*** Data for this exercise ***

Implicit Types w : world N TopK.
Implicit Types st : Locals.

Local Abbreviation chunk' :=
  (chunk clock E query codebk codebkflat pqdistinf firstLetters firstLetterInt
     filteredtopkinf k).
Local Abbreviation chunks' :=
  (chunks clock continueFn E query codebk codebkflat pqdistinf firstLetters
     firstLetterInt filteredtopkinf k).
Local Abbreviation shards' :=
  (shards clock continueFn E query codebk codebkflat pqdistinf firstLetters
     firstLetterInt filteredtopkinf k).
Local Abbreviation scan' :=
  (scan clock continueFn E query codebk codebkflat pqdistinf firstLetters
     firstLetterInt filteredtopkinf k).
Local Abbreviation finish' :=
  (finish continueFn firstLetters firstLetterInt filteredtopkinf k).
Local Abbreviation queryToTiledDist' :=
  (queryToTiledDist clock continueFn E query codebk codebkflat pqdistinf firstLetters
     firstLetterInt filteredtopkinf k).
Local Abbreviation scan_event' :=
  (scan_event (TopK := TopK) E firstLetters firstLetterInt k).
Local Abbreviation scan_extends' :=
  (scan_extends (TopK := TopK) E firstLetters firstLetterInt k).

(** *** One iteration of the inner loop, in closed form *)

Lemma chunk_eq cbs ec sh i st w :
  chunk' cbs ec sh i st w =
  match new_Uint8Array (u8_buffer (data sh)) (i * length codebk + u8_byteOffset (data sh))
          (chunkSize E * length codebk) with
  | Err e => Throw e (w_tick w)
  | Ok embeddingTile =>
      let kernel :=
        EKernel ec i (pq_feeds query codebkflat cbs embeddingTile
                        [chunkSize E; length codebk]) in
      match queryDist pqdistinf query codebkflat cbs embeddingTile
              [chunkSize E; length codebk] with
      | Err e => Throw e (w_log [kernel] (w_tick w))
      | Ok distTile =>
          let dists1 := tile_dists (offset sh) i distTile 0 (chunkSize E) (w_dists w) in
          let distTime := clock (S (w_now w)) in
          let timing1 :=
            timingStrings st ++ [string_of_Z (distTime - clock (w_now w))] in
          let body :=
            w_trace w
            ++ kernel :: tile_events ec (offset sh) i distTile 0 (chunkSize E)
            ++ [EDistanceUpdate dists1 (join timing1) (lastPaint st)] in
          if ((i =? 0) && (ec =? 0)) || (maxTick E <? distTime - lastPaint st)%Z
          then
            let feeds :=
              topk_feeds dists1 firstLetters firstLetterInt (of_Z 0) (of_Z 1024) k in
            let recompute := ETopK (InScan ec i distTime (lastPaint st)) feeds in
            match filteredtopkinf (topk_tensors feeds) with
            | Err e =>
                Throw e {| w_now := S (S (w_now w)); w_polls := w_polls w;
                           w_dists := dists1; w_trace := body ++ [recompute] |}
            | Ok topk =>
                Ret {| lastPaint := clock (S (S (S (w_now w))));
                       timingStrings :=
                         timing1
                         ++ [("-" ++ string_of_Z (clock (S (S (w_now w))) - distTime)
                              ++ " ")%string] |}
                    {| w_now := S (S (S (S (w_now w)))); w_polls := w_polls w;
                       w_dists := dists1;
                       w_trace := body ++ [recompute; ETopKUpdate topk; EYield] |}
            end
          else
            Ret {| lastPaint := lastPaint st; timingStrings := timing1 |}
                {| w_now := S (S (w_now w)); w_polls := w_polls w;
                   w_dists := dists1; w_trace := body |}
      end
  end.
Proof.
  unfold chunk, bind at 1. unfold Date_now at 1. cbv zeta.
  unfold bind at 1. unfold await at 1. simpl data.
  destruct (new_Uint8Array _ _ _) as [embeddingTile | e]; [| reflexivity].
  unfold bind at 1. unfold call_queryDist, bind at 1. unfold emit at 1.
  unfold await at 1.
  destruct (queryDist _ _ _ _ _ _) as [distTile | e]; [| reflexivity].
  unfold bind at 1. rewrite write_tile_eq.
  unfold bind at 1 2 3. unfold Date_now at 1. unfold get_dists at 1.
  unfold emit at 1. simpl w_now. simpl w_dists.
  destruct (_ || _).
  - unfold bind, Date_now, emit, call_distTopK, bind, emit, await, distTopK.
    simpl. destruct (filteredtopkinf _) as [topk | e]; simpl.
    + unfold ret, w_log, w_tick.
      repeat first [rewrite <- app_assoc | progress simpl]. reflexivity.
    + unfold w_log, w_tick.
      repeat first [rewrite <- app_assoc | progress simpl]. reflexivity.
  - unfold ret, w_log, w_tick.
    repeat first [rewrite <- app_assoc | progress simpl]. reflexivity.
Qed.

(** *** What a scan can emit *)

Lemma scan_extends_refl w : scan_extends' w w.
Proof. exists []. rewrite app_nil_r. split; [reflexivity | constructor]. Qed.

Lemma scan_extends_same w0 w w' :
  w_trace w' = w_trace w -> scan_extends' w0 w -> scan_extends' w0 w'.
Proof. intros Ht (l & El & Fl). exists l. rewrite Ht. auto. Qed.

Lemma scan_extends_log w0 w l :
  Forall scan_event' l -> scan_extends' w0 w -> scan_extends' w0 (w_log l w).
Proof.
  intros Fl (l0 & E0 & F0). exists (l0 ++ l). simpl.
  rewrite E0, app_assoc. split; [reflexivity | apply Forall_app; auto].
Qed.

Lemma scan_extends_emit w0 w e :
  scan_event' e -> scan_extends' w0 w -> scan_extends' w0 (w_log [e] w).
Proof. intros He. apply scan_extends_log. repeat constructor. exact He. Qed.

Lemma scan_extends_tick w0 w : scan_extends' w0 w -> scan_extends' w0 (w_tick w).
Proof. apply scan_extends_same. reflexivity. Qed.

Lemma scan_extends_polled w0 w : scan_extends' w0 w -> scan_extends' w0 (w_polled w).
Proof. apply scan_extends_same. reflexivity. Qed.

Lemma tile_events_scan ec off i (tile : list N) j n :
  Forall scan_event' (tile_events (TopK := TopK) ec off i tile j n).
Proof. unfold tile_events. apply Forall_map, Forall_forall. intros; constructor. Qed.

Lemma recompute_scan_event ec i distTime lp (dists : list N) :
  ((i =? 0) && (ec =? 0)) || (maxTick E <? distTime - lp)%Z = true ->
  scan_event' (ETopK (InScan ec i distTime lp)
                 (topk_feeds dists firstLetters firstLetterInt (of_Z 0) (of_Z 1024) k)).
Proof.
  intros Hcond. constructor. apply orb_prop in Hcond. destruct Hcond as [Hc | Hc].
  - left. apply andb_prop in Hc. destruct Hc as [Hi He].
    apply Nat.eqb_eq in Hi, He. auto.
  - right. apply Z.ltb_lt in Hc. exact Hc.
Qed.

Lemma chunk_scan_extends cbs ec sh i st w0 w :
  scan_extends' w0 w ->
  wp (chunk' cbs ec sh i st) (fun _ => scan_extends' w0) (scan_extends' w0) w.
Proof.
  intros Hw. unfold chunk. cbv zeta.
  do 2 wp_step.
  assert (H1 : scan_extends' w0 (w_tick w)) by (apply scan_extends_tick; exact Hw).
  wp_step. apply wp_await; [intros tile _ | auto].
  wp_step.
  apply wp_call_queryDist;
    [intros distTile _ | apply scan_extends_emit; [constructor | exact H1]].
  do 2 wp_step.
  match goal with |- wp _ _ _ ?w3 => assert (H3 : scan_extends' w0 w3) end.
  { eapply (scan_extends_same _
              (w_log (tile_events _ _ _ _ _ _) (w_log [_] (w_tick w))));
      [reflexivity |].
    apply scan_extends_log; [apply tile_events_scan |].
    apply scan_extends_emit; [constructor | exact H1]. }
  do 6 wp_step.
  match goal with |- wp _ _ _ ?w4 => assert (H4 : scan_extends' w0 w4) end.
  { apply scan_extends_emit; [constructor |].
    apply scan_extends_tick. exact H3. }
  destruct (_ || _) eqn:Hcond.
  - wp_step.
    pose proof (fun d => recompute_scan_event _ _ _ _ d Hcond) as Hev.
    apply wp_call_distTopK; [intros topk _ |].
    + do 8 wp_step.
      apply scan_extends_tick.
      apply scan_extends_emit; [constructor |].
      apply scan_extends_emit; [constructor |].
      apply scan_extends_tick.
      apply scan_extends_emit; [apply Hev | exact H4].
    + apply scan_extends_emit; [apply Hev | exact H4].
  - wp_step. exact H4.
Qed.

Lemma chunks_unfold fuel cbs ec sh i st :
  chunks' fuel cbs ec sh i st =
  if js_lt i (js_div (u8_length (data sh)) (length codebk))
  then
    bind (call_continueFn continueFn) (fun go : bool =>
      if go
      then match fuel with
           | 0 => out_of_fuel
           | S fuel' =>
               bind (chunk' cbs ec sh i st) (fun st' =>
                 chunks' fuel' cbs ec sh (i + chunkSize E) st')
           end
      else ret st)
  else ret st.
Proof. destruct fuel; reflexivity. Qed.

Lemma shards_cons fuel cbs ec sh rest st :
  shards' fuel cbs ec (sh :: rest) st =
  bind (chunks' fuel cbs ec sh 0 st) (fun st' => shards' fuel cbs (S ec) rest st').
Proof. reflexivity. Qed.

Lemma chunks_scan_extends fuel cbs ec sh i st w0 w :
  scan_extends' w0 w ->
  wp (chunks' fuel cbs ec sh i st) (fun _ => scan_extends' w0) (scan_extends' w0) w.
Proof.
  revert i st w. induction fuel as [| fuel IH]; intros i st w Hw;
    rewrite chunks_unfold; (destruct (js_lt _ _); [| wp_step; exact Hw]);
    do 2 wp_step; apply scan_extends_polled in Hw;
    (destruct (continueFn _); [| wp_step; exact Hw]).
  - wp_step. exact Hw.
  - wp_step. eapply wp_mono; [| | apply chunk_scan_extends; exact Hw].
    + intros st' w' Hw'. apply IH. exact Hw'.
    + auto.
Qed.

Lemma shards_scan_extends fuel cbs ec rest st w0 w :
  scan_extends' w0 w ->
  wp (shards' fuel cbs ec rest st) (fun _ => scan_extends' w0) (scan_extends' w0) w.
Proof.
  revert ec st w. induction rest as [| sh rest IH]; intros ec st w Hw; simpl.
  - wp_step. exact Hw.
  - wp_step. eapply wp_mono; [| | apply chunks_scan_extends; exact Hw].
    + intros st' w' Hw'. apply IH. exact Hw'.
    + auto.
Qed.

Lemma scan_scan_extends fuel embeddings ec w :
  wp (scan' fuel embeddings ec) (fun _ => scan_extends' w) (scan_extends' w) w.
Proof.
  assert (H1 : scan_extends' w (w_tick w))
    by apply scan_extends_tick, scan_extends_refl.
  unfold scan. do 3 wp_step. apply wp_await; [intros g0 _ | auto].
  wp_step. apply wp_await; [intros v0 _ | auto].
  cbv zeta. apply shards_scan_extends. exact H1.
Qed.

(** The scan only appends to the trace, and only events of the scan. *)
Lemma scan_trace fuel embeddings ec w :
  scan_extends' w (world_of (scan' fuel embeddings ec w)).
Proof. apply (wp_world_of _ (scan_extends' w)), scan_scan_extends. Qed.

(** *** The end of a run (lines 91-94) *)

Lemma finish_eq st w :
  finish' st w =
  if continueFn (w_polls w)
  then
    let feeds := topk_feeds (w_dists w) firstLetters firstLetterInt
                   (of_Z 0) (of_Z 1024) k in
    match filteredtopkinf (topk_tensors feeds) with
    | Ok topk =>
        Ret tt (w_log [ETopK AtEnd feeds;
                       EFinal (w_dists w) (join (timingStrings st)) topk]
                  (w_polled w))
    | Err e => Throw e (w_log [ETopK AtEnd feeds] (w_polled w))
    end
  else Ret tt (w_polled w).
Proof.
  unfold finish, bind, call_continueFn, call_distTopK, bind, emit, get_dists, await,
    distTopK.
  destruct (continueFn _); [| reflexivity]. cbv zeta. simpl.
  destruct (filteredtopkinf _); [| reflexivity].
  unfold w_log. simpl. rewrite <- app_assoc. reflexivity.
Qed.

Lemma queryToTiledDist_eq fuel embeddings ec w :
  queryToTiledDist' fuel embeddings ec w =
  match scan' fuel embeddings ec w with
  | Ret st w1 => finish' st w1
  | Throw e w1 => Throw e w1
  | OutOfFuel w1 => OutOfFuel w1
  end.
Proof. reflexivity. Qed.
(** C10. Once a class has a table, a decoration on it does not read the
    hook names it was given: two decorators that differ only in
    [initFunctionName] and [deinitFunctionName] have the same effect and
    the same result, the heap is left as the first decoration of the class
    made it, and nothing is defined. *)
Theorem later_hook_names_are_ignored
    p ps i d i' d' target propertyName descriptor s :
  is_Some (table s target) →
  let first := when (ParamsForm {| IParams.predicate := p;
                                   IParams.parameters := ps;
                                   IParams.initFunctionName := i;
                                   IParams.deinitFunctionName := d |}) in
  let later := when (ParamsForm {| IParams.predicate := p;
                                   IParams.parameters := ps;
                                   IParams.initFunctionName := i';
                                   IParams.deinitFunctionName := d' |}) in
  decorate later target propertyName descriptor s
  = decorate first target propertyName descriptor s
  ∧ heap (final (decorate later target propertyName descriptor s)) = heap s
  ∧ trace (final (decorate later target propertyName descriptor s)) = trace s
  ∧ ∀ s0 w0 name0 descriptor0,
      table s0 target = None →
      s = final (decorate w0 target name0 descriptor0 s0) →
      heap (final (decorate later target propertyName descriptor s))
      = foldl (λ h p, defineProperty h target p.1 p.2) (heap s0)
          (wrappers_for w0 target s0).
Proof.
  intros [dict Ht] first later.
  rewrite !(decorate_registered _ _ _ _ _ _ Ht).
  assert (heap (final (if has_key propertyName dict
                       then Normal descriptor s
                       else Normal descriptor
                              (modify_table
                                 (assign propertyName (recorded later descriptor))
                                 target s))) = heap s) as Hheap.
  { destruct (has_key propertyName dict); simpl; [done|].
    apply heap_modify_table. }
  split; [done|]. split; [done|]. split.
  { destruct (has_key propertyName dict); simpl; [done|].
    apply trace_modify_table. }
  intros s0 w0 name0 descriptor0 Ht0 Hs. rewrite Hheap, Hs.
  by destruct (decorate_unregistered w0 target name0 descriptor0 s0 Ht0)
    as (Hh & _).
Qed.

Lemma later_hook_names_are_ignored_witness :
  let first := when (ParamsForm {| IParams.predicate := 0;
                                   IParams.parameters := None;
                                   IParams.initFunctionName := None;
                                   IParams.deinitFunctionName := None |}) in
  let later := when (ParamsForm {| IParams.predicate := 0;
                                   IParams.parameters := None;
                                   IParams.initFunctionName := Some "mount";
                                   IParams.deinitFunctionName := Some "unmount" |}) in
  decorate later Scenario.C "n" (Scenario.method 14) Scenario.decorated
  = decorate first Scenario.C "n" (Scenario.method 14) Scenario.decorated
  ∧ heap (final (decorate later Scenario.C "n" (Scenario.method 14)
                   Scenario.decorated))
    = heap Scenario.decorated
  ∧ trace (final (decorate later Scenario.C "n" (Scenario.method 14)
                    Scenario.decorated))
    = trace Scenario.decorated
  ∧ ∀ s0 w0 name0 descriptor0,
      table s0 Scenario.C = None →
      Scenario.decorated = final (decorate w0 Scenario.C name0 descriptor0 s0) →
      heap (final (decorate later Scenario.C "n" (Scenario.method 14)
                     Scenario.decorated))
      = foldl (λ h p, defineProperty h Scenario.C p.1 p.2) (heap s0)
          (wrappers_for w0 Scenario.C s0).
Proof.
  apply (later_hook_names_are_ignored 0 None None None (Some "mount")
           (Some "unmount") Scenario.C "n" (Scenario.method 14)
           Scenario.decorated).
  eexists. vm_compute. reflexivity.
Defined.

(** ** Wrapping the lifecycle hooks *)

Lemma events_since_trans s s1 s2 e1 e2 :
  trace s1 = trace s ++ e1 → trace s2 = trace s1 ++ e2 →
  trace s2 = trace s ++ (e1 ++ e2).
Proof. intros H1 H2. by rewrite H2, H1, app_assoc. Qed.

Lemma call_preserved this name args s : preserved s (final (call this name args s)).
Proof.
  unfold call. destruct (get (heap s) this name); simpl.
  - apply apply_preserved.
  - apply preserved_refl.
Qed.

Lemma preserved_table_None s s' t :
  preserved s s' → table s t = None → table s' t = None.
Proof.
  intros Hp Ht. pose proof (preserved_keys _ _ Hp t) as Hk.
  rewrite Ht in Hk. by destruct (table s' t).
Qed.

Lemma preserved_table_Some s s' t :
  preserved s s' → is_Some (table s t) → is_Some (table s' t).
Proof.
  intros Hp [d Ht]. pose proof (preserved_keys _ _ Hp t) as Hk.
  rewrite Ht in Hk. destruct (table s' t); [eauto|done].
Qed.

*** End of Data for this exercise ***

Task details: Pick every line of the data that includes the string "Throw".

Problem solution:
  | Err e => Throw e (w_tick w)
      | Err e => Throw e (w_log [kernel] (w_tick w))
                Throw e {| w_now := S (S (w_now w)); w_polls := w_polls w;
    | Err e => Throw e (w_log [ETopK AtEnd feeds] (w_polled w))
  | Throw e w1 => Throw e w1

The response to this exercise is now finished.